- Film poster
- Directed by: Wang Jing
- Screenplay by: Chen Chengfeng; Hwong Minmin; Huang Wei; Li Jingrui;
- Produced by: Tang Yan; Jia Zhangke; Liu Xiaozhao; Zhang Li;
- Starring: White K; Miao Miao; Zhang Songwen; Song Yang;
- Cinematography: Yu Lik-wai
- Edited by: Matthieu Laclau
- Music by: Yoshihiro Hanno
- Production company: Momo Pictures
- Release dates: September 9, 2020 (Venice Film Festival); March 24, 2023 (China);
- Running time: 115 minutes
- Country: China
- Language: Mandarin Chinese

= The Best Is Yet to Come (2020 film) =

2020 Chinese drama film

The Best Is Yet to Come (不止不休, Bu zhi bu xiu) is a 2020 Chinese drama film directed by Wang Jing, in his feature film debut.

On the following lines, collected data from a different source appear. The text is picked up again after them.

(** ** Without the arena base

    The test's [main] initialises the table and never calls
    [forward_table_set_arena_base]: the table derives NULL for every entry. *)

Section without_base.
Context `{L : CheriLaws} (src dst root : cap) (shadow : list Z).
Context (slots : list ft_slot) (c : Z) (m : gmap Z (Z * Z)) (mem0 : gmap Z Z).

#[local] Notation from := (from src).
#[local] Notation mut_step := (mut_step src dst root shadow).
#[local] Notation mut_run := (mut_run src dst root shadow).

Hypothesis Hsu : setup src dst slots c m.
Hypothesis Hroot : cap_is_null root = true.

Lemma derived_null na nl : derived root na nl = null_cap.
Proof. unfold derived. by rewrite ft_derive_null. Qed.

Lemma copy_ok_any i k : is_obj i -> copy_ok src dst i k = true.
Proof.
  intros Hi. unfold copy_ok. destruct (dst_object_any dst k (su_dst _ _ _ _ _ Hsu) (su_exact _ _ _ _ _ Hsu)) as (j & _ & ->).
  rewrite src_object_slot by (apply Hsu || done).
  by rewrite !(slot_access ARENA_SIZE OBJ_SIZE) by apply Hsu.
Qed.

(** No slot of the to-space starts at address 0, and none meets an object. *)
Lemma dst_apart i k : is_obj i ->
  cap_addr (dst_object dst k) <> 0 /\
  (from i + OBJ_SIZE <= cap_addr (dst_object dst k) \/ cap_addr (dst_object dst k) + OBJ_SIZE <= from i).
Proof.
  intros Hi. destruct (dst_object_any dst k (su_dst _ _ _ _ _ Hsu) (su_exact _ _ _ _ _ Hsu)) as (j & Hj & ->).
  destruct (test_object i Hi) as [H0 H1]. cbn [cap_addr slot_cap]. split.
  - pose proof (root_bound ARENA_SIZE OBJ_SIZE eq_refl dst j (su_dst _ _ _ _ _ Hsu) Hj). lia.
  - apply (arenas_slots_apart ARENA_SIZE OBJ_SIZE eq_refl src dst i j); try apply Hsu; [|done].
    by apply object_in_arena.
Qed.

Definition dry_phase (p : phase) : Prop :=
  match p with
  | MTake i | MInsert i _ _ | MFind i _ _ | MChase i _ _ _ _ _ => is_obj i
  | MCopy i _ o => is_obj i /\ 0 <= o
  | MCount i _ r | MRet i _ r => is_obj i /\ r = null_cap
  | MNone | MFault _ => False
  end.
Lemma dry_heal s th t st p :
  dry_sys s -> dry_thread t -> t_pc t = PHeal st p -> dry_sys (run_heal src s th t st p).
Proof.
  intros Hs Ht Hpc. pose proof (dt_pc _ Ht) as H3. unfold dry_pc in H3. rewrite Hpc in H3. destruct H3 as (-> & Hp).
  assert (forall k q c, p = HCall c k -> c <> CAssist -> q = k null_cap -> in_vain q) as Hnext.
  { intros k q c' -> Hc' ->. cbn in Hp. destruct c'; try done; by eapply dry_mono; [|exact Hp]; unfold SEARCH_CALLS, REG_CALLS; lia. }
  unfold run_heal. destruct p as [acc| |[a|b|] k]; try done.
  - cbn in Hp. unfold no_heal in Hp. rewrite Hp. apply dry_local; [done|]. by apply dry_goto.
  - destruct (a =? 0).
    + apply dry_local; [done|]. apply dry_goto; [done|]. split; [done|]. by eapply Hnext.
    + apply dry_find; [done|]. apply dry_goto; [done|]. split; [done|]. by eapply Hnext.
  - destruct (object_index src b) as [i|] eqn:Ei.
    + apply dry_put; [done| |].
      * apply (dry_enter src mem0 _ _ _ i); [apply (ds_mut _ Hs)|done].
      * apply dry_goto; [done|]. split; [done|]. by eapply Hnext.
    + apply dry_local; [done|]. apply dry_goto; [done|]. split; [done|]. by eapply Hnext.
Qed.

Lemma dry_look s th t st k id :
  dry_sys s -> dry_thread t -> t_pc t = PLook st k id -> dry_sys (run_look s th t st k id).
Proof.
  intros Hs Ht Hpc. pose proof (dt_pc _ Ht) as H3. unfold dry_pc in H3. rewrite Hpc in H3.
  assert (dry_sys (set_mut s (step_op (y_mut s) id))) as Hstep by (apply dry_mut; [done|apply dry_step, (ds_mut _ Hs)]).
  unfold run_look. destruct (op_pc (y_mut s) id) as [[| | | | | | | | | | | |key [[na nl]|]]|]; try exact Hstep.
  - apply dry_find; [done|]. by apply dry_goto.
  - apply dry_local; [done|]. by apply dry_goto.
Qed.

Lemma dry_chain s th t st k na nl d id :
  dry_sys s -> dry_thread t -> t_pc t = PChase st k na nl d id -> dry_sys (run_chain s th t st k na nl d id).
Proof.
  intros Hs Ht Hpc. pose proof (dt_pc _ Ht) as H3. unfold dry_pc in H3. rewrite Hpc in H3.
  assert (dry_sys (set_mut s (step_op (y_mut s) id))) as Hstep by (apply dry_mut; [done|apply dry_step, (ds_mut _ Hs)]).
  assert (dry_sys (put s th (goto t (PHeal st (k null_cap))))) as Hnull by (apply dry_local; [done|]; by apply dry_goto).
  unfold run_chain. rewrite (derived_null _ (ds_base _ Hs)).
  destruct (op_pc (y_mut s) id) as [[| | | | | | | | | | | |key [[nna nnl]|]]|]; try exact Hstep; [|exact Hnull].
  destruct (nna =? na); [exact Hnull|]. destruct (Nat.leb FT_CHASE_MAX (S d)); [exact Hnull|].
  apply dry_find; [done|]. by apply dry_goto.
Qed.

Lemma dry_evac s th t st k u :
  dry_sys s -> dry_thread t -> t_pc t = PEvac st k u -> dry_sys (run_evac src dst shadow s th t st k u).
Proof.
  intros Hs Ht Hpc. pose proof (dt_pc _ Ht) as H3. unfold dry_pc in H3. rewrite Hpc in H3.
  assert (dry_sys (set_mut s (mut_run src dst (y_base s) shadow (y_mut s) u))) as Hstep.
  { apply dry_mut; [done|]. apply (dry_run src dst _ shadow slots c m mem0 Hsu (ds_base _ Hs)), (ds_mut _ Hs). }
  unfold run_evac. destruct (m_phase (y_mut s) !! u) as [p|] eqn:Hu; [|exact Hstep].
  pose proof (di_phase _ _ _ (ds_mut _ Hs) u p Hu) as Hp.
  destruct p as [i|i j o|i j id|i j id|i j na nl d id|i j r|i j r| |i]; try exact Hstep; try done.
  destruct Hp as [_ ->]. apply dry_local; [done|]. by apply dry_goto.
Qed.

Lemma dry_sys_step s s' : dry_sys s -> sys_step s s' -> dry_sys s'.
Proof.
  intros Hs [th x _ _ Hx|th|]; [by apply dry_local| |].
  - unfold Threads.thread_run. destruct (y_thr s !! th) as [t|] eqn:Et; [|done]. pose proof (ds_threads _ Hs th t Et) as Ht.
    destruct (t_pc t) as [|st|st p|st k id|st k na nl d id|st k u|rc|] eqn:Hpc; try done.
    + apply dry_local; [done|]. by apply dry_start.
    + by apply dry_access.
    + by apply dry_heal.
    + by apply dry_look.
    + by apply dry_chain.
    + by apply dry_evac.
  - destruct Hs as [H1 H2 H3 H4 H5]. split; try done. cbn. by rewrite H4.
Qed.
(** Where the handler of a thread is, when the table derives capabilities and
    when it has no arena base. *)
Definition heal_pc_ok (s : multi) (t : mutator) : Prop :=
  match u_pc t with
  | UHeal p =>
      (exists v, moved_on (u_seen t) (idx t) v /\ at_lookup (place (idx t) v) p) \/
      (exists a r, answered s t r /\ at_end a r p)
  | ULook k id =>
      exists v, moved_on (u_seen t) (idx t) v /\ after_lookup (place (idx t) v) k /\ finding s (place (idx t) v) id
  | UChase k na nl depth id =>
      exists a v, after_lookup a k /\ na = place (idx t) v /\ nl = OBJ_SIZE /\ made (published_moves s) (idx t) v /\
        Z.of_nat depth < v /\ probes s na id /\
        (u_seen t <= v * NUM_OBJS + idx t \/ (moved_on (u_seen t) (idx t) v /\ finding s na id))
  | _ => False
  end.

Definition dry_pc_ok (s : multi) (t : mutator) : Prop :=
  match u_pc t with
  | UHeal p => in_vain p
  | ULook k id => in_vain (k null_cap) /\ exists key, probes s key id
  | UChase k na nl depth id => in_vain (k null_cap) /\ (depth < FT_CHASE_MAX)%nat /\ probes s na id
  | UKilled => True
  | _ => False
  end.

Definition mut_pc_ok (s : multi) (t : mutator) : Prop :=
  match u_pc t with
  | UHead | ULoad => True
  | UAccess => exists r, cap_x (u_ctx t) !! Z.to_nat p_reg = Some r /\ refers s (idx t) r
  | UCheck observed => observed = magic_of (idx t)
  | UDone rc => rc = 0
  | _ => if cap_is_null root then dry_pc_ok s t else heal_pc_ok s t
  end.

(** At an access or in its handler. *)
Definition accessing (t : mutator) : Prop :=
  match u_pc t with UAccess | UHeal _ | ULook _ _ | UChase _ _ _ _ _ => True | _ => False end.

Record mut_ok (s : multi) (t : mutator) : Prop := {
  mo_regs : length (cap_x (u_ctx t)) = 30%nat;
  mo_seen : u_seen t <= published_moves s;
  mo_elr : accessing t -> cap_elr (u_ctx t) = pc_read;
  mo_pc : mut_pc_ok s t
}.

Record multi_inv (s : multi) : Prop := {
  mi_sw : sw_inv (x_sw s) c;
  mi_limit : published_moves s <= limit;
  mi_map : mapped src dst (published_moves s) (sw_map (x_sw s));
  mi_ids id p : threads s !! id = Some p -> (id < x_next s)%nat;
  mi_bytes i v : made (published_moves s) i v -> filled s i v OBJ_SIZE;
  mi_col : col_ok s;
  mi_caps i : obj_no i -> exists v, current (stored s) i v /\ k_caps (x_col s) !! Z.to_nat i = Some (place_cap i v);
  mi_marked a : a ∈ x_marked s -> exists i v, moved_on (stored s) i v /\ a = place i v;
  mi_captured i : obj_no i -> exists r, x_captured s !! Z.to_nat i = Some r /\ refers s i r;
  mi_muts th t : x_muts s !! th = Some t -> mut_ok s t;
  mi_base : x_base s = root;
  mi_faults : cap_is_null root = true -> x_faults s = 0
}.
Lemma collector_run_left n s s' :
  collector_run src dst code p_reg pc_read n s s' -> multi_inv s ->
  multi_inv s' /\ (k_pc (x_col s') = CDone \/ collector_left c s' + Z.of_nat n <= collector_left c s).
Proof.
  induction 1 as [s|n s s' _ IH|n s s1 s' Hst _ IH]; intros Hi.
  - split; [done|right; lia].
  - assert (multi_inv (coll_run s)) as Hi1 by (eapply coll_run_inv; eauto).
    destruct (IH Hi1) as [Hi' Hc]. split; [done|].
    destruct Hc as [?|Hle]; [by left|]. destruct (collector_left_pos s' Hi') as [H0 H1].
    assert (k_pc (x_col s) = CDone \/ k_pc (x_col s) <> CDone) as [Ed|Hne]
      by (destruct (k_pc (x_col s)); (by left) || by right).
    + left. apply H1. unfold MultiThreads.coll_run in Hle. rewrite Ed in Hle. unfold collector_left in Hle at 2. rewrite Ed in Hle. lia.
    + right. pose proof (collector_progress s Hi Hne). lia.
  - assert (multi_inv s1) as Hi1 by (eapply multi_step_inv; eauto). destruct (IH Hi1) as [Hi' Hc]. split; [done|].
    pose proof (collector_others s s1 Hi Hst). destruct Hc as [?|?]; [by left|right; lia].
Qed.

Lemma handler_run_left left B th n s s' :
  handler_measure left B -> handler_run src dst code p_reg pc_read th n s s' -> multi_inv s ->
  exists t, x_muts s !! th = Some t /\ healing t /\ Z.of_nat n < left s t.
Proof.
  intros Hm. induction 1 as [s (t & Ht & Hh)|n s s' (t & Ht & Hh) _ IH|n s s1 s' (t & Ht & Hh) Hst _ IH]; intros Hi; exists t.
  - do 2 (split; [done|]). pose proof (hm_bound _ _ Hm s th t Hi Ht Hh). lia.
  - do 2 (split; [done|]). assert (multi_inv (mutator_run s th)) as Hi1 by (eapply mutator_run_inv; eauto).
    destruct (IH Hi1) as (t' & Ht' & Hh' & Hn). pose proof (hm_own _ _ Hm s th t t' Hi Ht Hh Ht' Hh'). lia.
  - do 2 (split; [done|]). assert (multi_inv s1) as Hi1 by (eapply multi_step_inv; eauto).
    destruct (IH Hi1) as (t' & Ht' & Hh' & Hn). pose proof (handler_others left B s s1 th t t' Hm Hi Hst Ht Hh Ht' Hh'). lia.
Qed.

Lemma star_left b x :
  star multi_step b x -> multi_inv b -> multi_inv x /\ collector_left c x <= collector_left c b.
Proof.
  intros Hs Hb. refine (star_invariant multi_step (fun x => multi_inv x /\ collector_left c x <= collector_left c b) _ _ _ Hs _).
  - intros y z [Hy Hle] Hyz. split; [by eapply multi_step_inv; eauto|]. pose proof (collector_others y z Hy Hyz). lia.
  - split; [done|lia].
Qed.

End collector.

(** ** Properties *)

Section properties.
Context `{L : CheriLaws} `{K : Kernel} (code : cap -> option Z) (p_reg : Z) (pc_read : cap).


End properties.

(** ** Witness: the mutator's heal of [MultiThreads.Demo], and the collector alone *)

Module Demo.
#[local] Existing Instance Concrete.isa.
#[local] Existing Instance Concrete.laws.
#[local] Existing Instance Revoke.Demo.kernel.
Import Collector.Demo MultiThreads.Demo.

#[local] Notation start := Collector.Demo.state.
#[local] Notation src := (c_src start).
#[local] Notation dst := (c_dst start).
#[local] Notation step := (multi_step src dst code 2 pc_read).

Lemma collector_alone n s : collector_run src dst code 2 pc_read n s (collector_steps n s).
Proof.
  unfold collector_steps. revert s. induction n as [|n IH]; intros s; [constructor|].
  rewrite Nat.iter_succ_r. constructor. apply IH.
Qed.

(** Mutator 0 takes [k] steps alone and is in its handler all the time. *)
Definition heals_now (s : multi) : bool :=
  match u_pc <$> x_muts s !! 0%nat with Some (UHeal _) | Some (ULook _ _) | Some (UChase _ _ _ _ _) => true | _ => false end.
Fixpoint heals (k : nat) (s : multi) : bool :=
  heals_now s && match k with O => true | S k => heals k (mutator_run code 2 pc_read s 0) end.

Lemma heals_now_in s : heals_now s = true -> in_handler s 0.
Proof.
  unfold heals_now, in_handler, healing. destruct (x_muts s !! 0%nat) as [t|]; [|done]. cbn. intros H.
  exists t. split; [done|]. by destruct (u_pc t).
Qed.

Lemma heals_run k : forall s, heals k s = true -> exists x, handler_run src dst code 2 pc_read 0 k s x.
Proof.
  induction k as [|k IH]; intros s H; cbn [heals] in H; apply andb_true_iff in H as [H1 H2]; apply heals_now_in in H1.
  - exists s. by constructor.
  - destruct (IH _ H2) as [x Hx]. exists x. by constructor.
Qed.

(** From the trap on: the seven steps of the heal to its answer with the to-space
    root in the table, forty steps of the search in vain without an arena base. *)
Definition trapped (base : cap) (m : gmap Z Z) : multi := mutator_steps 3 (revoked_object base m).

Lemma trapped_heals m : heals 7 (trapped (root 0x50000000) m) = true.
Proof. vm_compute. reflexivity. Qed.

Lemma trapped_vain m : heals 40 (trapped null_cap m) = true.
Proof. vm_compute. reflexivity. Qed.

Lemma trapped_star base m : star step (multi_boot (seeded base m)) (trapped base m).
Proof. exact (star_trans _ _ _ _ (revoked_star base m) (mutator_steps_star 3 (revoked_object base m))). Qed.


End Demo.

The film is based on the real figure of journalist Han Fudong, who exposed the social stigma against hepatitis B-suffering people in China. It premiered in the Horizons section of the 77th edition of the Venice Film Festival, and was later screened at the 2020 Toronto International Film Festival. The film was later released in China on March 24, 2023.

==Cast==
- White K as Han Dong
- Miao Miao as Xiao Zhu
- Zhang Songwen as Huang Jiang
- Song Yang as Zhang Bo
- Lie Wang as Biao
- Yemang Zhou as Chief Editor
- Qin Hailu as Mrs. Huang

==Release==
The Best Is Yet to Come premiered at the 77th Venice International Film Festival under the Horizons section on September 9, 2020.

The film was later theatrically released in China on March 24, 2023. It earned CN¥52.3 million for its first week.

===Reception===
On Rotten Tomatoes, the film has an approval rating of 81% based on 16 reviews.